Zglenitsky was promoted to the rank of colonel for his professionalism, hard work and discoveries made and given the right to acquire two oil-bearing areas on land and in water at his own expense. It would seem that the long-awaited implementation of innovative ideas was so close, but at the age of 51 he found out that he was terminally ill with diabetes. Then, following the example of his friend Alfred Nobel, whom he met in Baku, the geologist drew up a will. Most of his very solid fortune was transferred to the Jozef Mianski Foundation (the oldest fund for the support of Polish science) for the payment of prizes for the best works in science, art and culture. Today, for this act, the mining engineer is called the “Polish Nobel.”
In 1904 he died in Baku. He was buried in the village of Wola-Kelpinska in Poland.
The geological community recognized Witold Zglenicki as the founder of oil extraction from the seabed. All of today’s offshore drilling platforms date back to his invention.
The first exploration wells on bulk land in the Bibi-Heybat Bay were drilled only in 1922. The following year, an oil gusher from the bottom of the Caspian Sea hit from a depth of 460 meters.

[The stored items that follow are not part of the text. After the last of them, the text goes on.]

(* ===== verification/DriverSafety.v ===== *)
(** * Memory safety of the character driver in use

    Any sequence of the calls of [DriverSystem], whatever the kernel answers to
    each allocation and each copy: buffers that are not mapped, requests that are
    not served, descriptors that are not open.  What the run has to have is a NUL for
    each text in its block ([write_terminated]). *)
From Stdlib Require Import ZArith Lia.
From stdpp Require Import base tactics list gmap sets numbers.
From S2P Require Import Prelude CMemory Kernel CircularBuffer CharDriver DriverWrite DriverRead DriverModule DriverSystem.


Section Safety.
Context `{K : Kernel} `{R : RwSem} `{V : Vfs} `{C : Chrdev}.
Context `{!KernelOk K} `{!RwSemOk R} `{!VfsOk V} `{!ChrdevOk C}.
Variable aesd_device : Z.
Implicit Types (s : kstate) (S : sys).




(** ** One call *)






(** ** Sequences of calls *)




(** ** Properties *)


End Safety.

In 1946, an expedition of the Azerbaijan Academy of Sciences conducted a study of the bottom of the Caspian Sea at a distance of 40 km from the coast, which led to the discovery of huge reserves of black gold. All discoveries made by the Polish geologist have been confirmed. After the end of World War II, the Soviet Union was in dire need of oil, and the right time to develop offshore fields has finally come. In 1949, 42 km offshore, the first well was drilled with a 100-ton daily flow rate, and active development of the field began. Over the years, a city was built here on stilts Oil Rocks, included in the Guinness Book of Records as the oldest offshore oil platform.